Another notable gap in my knowledge of Africa had also been the structure and history of French colonial expansion in Africa, which is a failing bearing in mind that, second only to the British, the French were the largest and most influential of all the European powers with an interest in Africa during the 19th century.
Any scholar of African history will know more or less why the Europeans plunged into Africa quite as they did during the last decades of the 1800s. The general partition of the continent found the British dominant in the south and east and the French paramount in north, west and central Africa.
The British tended on the whole to structure their colonial possessions without a great deal of thought applied to how the black/white race issue would play out in the future, and in doing so offered very little scope within their various colonial administrations for black advancement. The French, on the other hand, opened up much of the middle ground to black occupation, allowing such early African genius as Senegalese Léopold Sédar Senghor and Ivorian Félix Houphouët-Boigny to develop and achieve influence.
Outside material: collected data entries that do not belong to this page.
(** * codex-usage: the usage aggregation engine of [codex_usage_tracker.py]

    A shallow embedding of the tracker's core: the [TokenUsage] counter,
    the session log parser [_parse_session_file] and the aggregation done
    by [generate_snapshot], followed by the properties stated about them.

    Conventions of the embedding.
    - A Python [int] is a [Z].  A Python [float] is an IEEE binary64 value,
      written as a [spec_float] and computed on with the operations of
      [SpecFloat] at precision 53 and maximal exponent 1024.
    - An aware [datetime] normalised to UTC is the number of microseconds
      since the epoch, a [Z].  The range of [datetime], from year 1 to year
      9999, is checked where the tracker computes a new instant: in
      [_parse_iso8601] and for the cutoff of a window.  The local calendar
      date of an event, [local_date], is taken to exist.
    - A value decoded by [json.loads] is a [json]; a [dict] is the list of
      its items, looked up by key with [dict_get].
    - Exceptions that the source lets escape, or catches, are kept in a
      small error monad [result].  An exception is named by the class that
      an [except] clause matches it by: a [UnicodeDecodeError] is a
      [ValueError]; a [JSONDecodeError], which the parser catches on its
      own, is the line [Undecodable].
    - Built-ins of the Python runtime whose algorithms are not part of the
      tracker ([int] and [float] on text, [str], the ISO-8601 codec, the
      local time zone) are the fields of the class [Runtime]. *)

From Stdlib Require Import ZArith List String Ascii Bool Lia.
From Stdlib Require Import Permutation Sorted.
From Stdlib Require Import SpecFloat.
From Stdlib Require OrderedTypeEx.
From Stdlib Require DecimalString DecimalPos.
Import ListNotations.

Set Warnings "-register-all".

Local Open Scope string_scope.
Local Open Scope list_scope.
Local Open Scope Z_scope.

(** ** Python values *)

Definition float := spec_float.

Definition prec64 : Z := 53.
Definition emax64 : Z := 1024.

Definition fmul (x y : float) : float := SFmul prec64 emax64 x y.
Definition fltb (x y : float) : bool := SFltb x y.

Inductive json : Type :=
| JNull
| JBool (b : bool)
| JInt (n : Z)
| JFloat (x : float)
| JStr (s : string)
| JList (items : list json)
| JDict (fields : list (string * json)).

Definition pydict := list (string * json).

(** [d.get(key)]: the value bound to [key], [None] when there is none. *)
Fixpoint dict_get (d : pydict) (key : string) : json :=
  match d with
  | [] => JNull
  | (k, v) :: rest => if String.eqb k key then v else dict_get rest key
  end.

(** [value == "text"] for a decoded value. *)
Definition is_str (v : json) (text : string) : bool :=
  match v with
  | JStr s => String.eqb s text
  | _ => false
  end.

(** Truth value of a decoded value, as [or] and [if] test it. *)
Definition truthy (v : json) : bool :=
  match v with
  | JNull => false
  | JBool b => b
  | JInt n => negb (n =? 0)
  | JFloat (S754_zero _) => false
  | JFloat _ => true
  | JStr s => negb (String.eqb s "")
  | JList items => match items with [] => false | _ => true end
  | JDict fields => match fields with [] => false | _ => true end
  end.

(** ** Exceptions *)

Inductive exn : Type :=
| TypeError
| ValueError
| OverflowError
| AttributeError
| OSError
| OtherError (name : string).

Inductive result (A : Type) : Type :=
| Ok (a : A)
| Raise (e : exn).

Arguments Ok {A} a.
Arguments Raise {A} e.

Definition bind {A B : Type} (r : result A) (k : A -> result B) : result B :=
  match r with
  | Ok a => k a
  | Raise e => Raise e
  end.

Notation "x <- r ;; k" := (bind r (fun x => k))
  (at level 61, r at next level, right associativity).

(** ** The runtime *)

Definition datetime := Z.

Class Runtime : Type := {
  (** [int(text)]; [None] stands for [ValueError]. *)
  int_of_str : string -> option Z;
  (** [float(text)]; [None] stands for [ValueError]. *)
  float_of_str : string -> option float;
  (** [str(value)] on a decoded value that is not itself a [str]. *)
  repr_json : json -> string;
  (** [datetime.fromisoformat(text)]: the wall time in microseconds and the
      UTC offset when the text carries one; [None] stands for [ValueError]. *)
  fromisoformat : string -> option (Z * option Z);
  (** [datetime.fromtimestamp(epoch, tz=timezone.utc)]; [None] stands for
      [OverflowError], [OSError] or [ValueError]. *)
  fromtimestamp : Z -> option datetime;
  (** [value.isoformat().replace("+00:00", "Z")] on a UTC instant. *)
  isoformat_z : datetime -> string;
  (** [ts.astimezone().date().isoformat()]: the local calendar date. *)
  local_date : datetime -> string;
  (** [datetime.now().astimezone().tzname()]. *)
  tzname : option string
}.

(** The first and the last instant of [datetime]: 0001-01-01T00:00:00 and
    9999-12-31T23:59:59.999999, in microseconds since the epoch. *)
Definition datetime_min : Z := -62135596800000000.
Definition datetime_max : Z := 253402300799999999.

Definition in_range (t : Z) : bool :=
  (datetime_min <=? t) && (t <=? datetime_max).

(** [t - delta] on a [datetime] and a [timedelta]: the result must be a
    [datetime], or [OverflowError] is raised. *)
Definition datetime_sub (t : datetime) (delta : Z) : result datetime :=
  if in_range (t - delta) then Ok (t - delta) else Raise OverflowError.

(** [timedelta(minutes=minutes)], in microseconds: the days of a
    [timedelta] have a magnitude of at most 999999999. *)
Definition timedelta_minutes (minutes : Z) : result Z :=
  let days := minutes / 1440 in
  if (-999999999 <=? days) && (days <=? 999999999)
  then Ok (minutes * 60000000)
  else Raise OverflowError.

(** ** Conversions of the runtime *)

(** [int(x)] on a float truncates toward zero. *)
Definition int_of_float (x : float) : result Z :=
  match x with
  | S754_zero _ => Ok 0
  | S754_finite s m e =>
      let magnitude := Z.shiftl (Zpos m) e in
      Ok (if s then - magnitude else magnitude)
  | S754_nan => Raise ValueError
  | S754_infinity _ => Raise OverflowError
  end.

(** [float(n)] on an int rounds to nearest, ties to even. *)
Definition float_of_int (n : Z) : result float :=
  match binary_normalize prec64 emax64 n 0 false with
  | S754_infinity _ => Raise OverflowError
  | x => Ok x
  end.

(** An int as the operand of a float operation, before rounding. *)
Definition exact_of_int (n : Z) : float :=
  match n with
  | Z0 => S754_zero false
  | Zpos m => S754_finite false m 0
  | Zneg m => S754_finite true m 0
  end.

(** [a / b] on two ints, [b] not zero: the correctly rounded quotient. *)
Definition true_div (a b : Z) : result float :=
  match SFdiv prec64 emax64 (exact_of_int a) (exact_of_int b) with
  | S754_infinity _ => Raise OverflowError
  | x => Ok x
  end.

Definition float_100 : float :=
  Eval vm_compute in binary_normalize prec64 emax64 100 0 false.



(** [min(100.0, x)]: the first argument unless the second is smaller. *)
Definition min_100 (x : float) : float :=
  if fltb x float_100 then x else float_100.

Section Conversions.
Context {RT : Runtime}.

(** [int(value)] *)
Definition py_int (value : json) : result Z :=
  match value with
  | JNull => Raise TypeError
  | JBool b => Ok (if b then 1 else 0)
  | JInt n => Ok n
  | JFloat x => int_of_float x
  | JStr s =>
      match int_of_str s with
      | Some n => Ok n
      | None => Raise ValueError
      end
  | JList _ | JDict _ => Raise TypeError
  end.

(** [float(value)] *)
Definition py_float (value : json) : result float :=
  match value with
  | JNull => Raise TypeError
  | JBool b => float_of_int (if b then 1 else 0)
  | JInt n => float_of_int n
  | JFloat x => Ok x
  | JStr s =>
      match float_of_str s with
      | Some x => Ok x
      | None => Raise ValueError
      end
  | JList _ | JDict _ => Raise TypeError
  end.

(** [str(value)] *)
Definition py_str (value : json) : string :=
  match value with
  | JStr s => s
  | _ => repr_json value
  end.

Definition _safe_dict (value : json) : pydict :=
  match value with
  | JDict fields => fields
  | _ => []
  end.

Definition _safe_str (value : json) : option string :=
  match value with
  | JNull => None
  | _ => Some (py_str value)
  end.

Definition _safe_int (value : json) (default : Z) : result Z :=
  match value with
  | JNull => Ok default
  | JBool b => py_int (JBool b)
  | _ =>
      match py_int value with
      | Raise TypeError | Raise ValueError => Ok default
      | r => r
      end
  end.

Definition _safe_int_or_none (value : json) : result (option Z) :=
  match value with
  | JNull => Ok None
  | _ =>
      match py_int value with
      | Ok n => Ok (Some n)
      | Raise TypeError | Raise ValueError => Ok None
      | Raise e => Raise e
      end
  end.

Definition _safe_float_or_none (value : json) : result (option float) :=
  match value with
  | JNull => Ok None
  | _ =>
      match py_float value with
      | Ok x => Ok (Some x)
      | Raise TypeError | Raise ValueError => Ok None
      | Raise e => Raise e
      end
  end.

(** [value.replace("Z", "+00:00")] *)
Fixpoint replace_Z (value : string) : string :=
  match value with
  | EmptyString => EmptyString
  | String c rest =>
      if Ascii.eqb c "Z"%char
      then String.append "+00:00" (replace_Z rest)
      else String c (replace_Z rest)
  end.

(** [_parse_iso8601].  A text without offset is taken as UTC and
    [astimezone] returns it as it is, as it does for an offset of zero, whose
    zone is [timezone.utc] itself; with another offset [astimezone]
    subtracts the offset, which raises [OverflowError] out of the range of
    [datetime]. *)
Definition _parse_iso8601 (value : json) : result (option datetime) :=
  match value with
  | JStr s =>
      if String.eqb s "" then Ok None
      else
        match fromisoformat (replace_Z s) with
        | None => Ok None
        | Some (wall, None) => Ok (Some wall)
        | Some (wall, Some offset) =>
            if offset =? 0 then Ok (Some wall)
            else
              utc <- datetime_sub wall offset ;;
              Ok (Some utc)
        end
  | _ => Ok None
  end.

Definition _epoch_to_iso8601 (value : option Z) : option string :=
  match value with
  | None => None
  | Some epoch => option_map isoformat_z (fromtimestamp epoch)
  end.

(** [int((target - now).total_seconds())]: the difference in
    microseconds, divided by [10**6] as a float, truncated. *)
Definition _seconds_until_epoch (epoch : option Z) (now : datetime)
  : result (option Z) :=
  match epoch with
  | None => Ok None
  | Some e =>
      match fromtimestamp e with
      | None => Ok None
      | Some target =>
          seconds <- true_div (target - now) 1000000 ;;
          n <- int_of_float seconds ;;
          Ok (Some n)
      end
  end.

Definition _to_iso8601 (value : option datetime) : option string :=
  option_map isoformat_z value.

End Conversions.

(** ** [TokenUsage] *)

Record TokenUsage : Type := mkTokenUsage {
  input_tokens : Z;
  cached_input_tokens : Z;
  output_tokens : Z;
  reasoning_output_tokens : Z;
  total_tokens : Z
}.

(** [TokenUsage()] *)
Definition new_usage : TokenUsage := mkTokenUsage 0 0 0 0 0.

(** [self.add(other)] updates [self] in place; the embedding returns the
    updated [self]. *)
Definition add (self other : TokenUsage) : TokenUsage :=
  mkTokenUsage
    (input_tokens self + input_tokens other)
    (cached_input_tokens self + cached_input_tokens other)
    (output_tokens self + output_tokens other)
    (reasoning_output_tokens self + reasoning_output_tokens other)
    (total_tokens self + total_tokens other).

Definition delta (self previous : TokenUsage) : TokenUsage :=
  mkTokenUsage
    (Z.max 0 (input_tokens self - input_tokens previous))
    (Z.max 0 (cached_input_tokens self - cached_input_tokens previous))
    (Z.max 0 (output_tokens self - output_tokens previous))
    (Z.max 0 (reasoning_output_tokens self - reasoning_output_tokens previous))
    (Z.max 0 (total_tokens self - total_tokens previous)).

Definition has_activity (self : TokenUsage) : bool :=
  (input_tokens self >? 0)
  || (cached_input_tokens self >? 0)
  || (output_tokens self >? 0)
  || (reasoning_output_tokens self >? 0)
  || (total_tokens self >? 0).

Section FromMapping.
Context {RT : Runtime}.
World War II had a far more dramatic effect on the French colonial empire than it did on the British. The French were effectively occupied, and when the Vichy Government assumed what authority it had in France, the Free French movement under General Charles de Gaulle found its home, and much of its leadership and manpower, in Francophone Africa. After the war the French were able to retain their overseas interests largely because France had maintained its imperial standing thanks entirely to Africa. Thus, as the process of decolonisation began in the 1950s and 1960s, the French approach was aimed very much at maintaining French influence in the region as a means of confirming France as an important and influential global power amid a changing international political dynamic.
This book, notwithstanding its coverage of a lot of these details, dwells mainly on the French military relationship with its erstwhile colonies in the region, and in particular that of the Central African Republic. It traces the rise of Jean Bokassa as a soldier with the Free French to a military commander within his own country, until finally his complete departure from reality with the creation of the Central African Empire. It explores the complexity of Franco/African military relations, the slow but inexorable decline of the Central African Republic, and the intensity of international efforts to divert it from its journey towards hopelessness.
I found the writing of the book absolutely fascinating. It is a richly illustrated account of one of the most enduringly typically of African historical journeys, and I would welcome any feedback. The book is available through the usual sources, and is a joint publication by 30° South and Helion Press in the UK.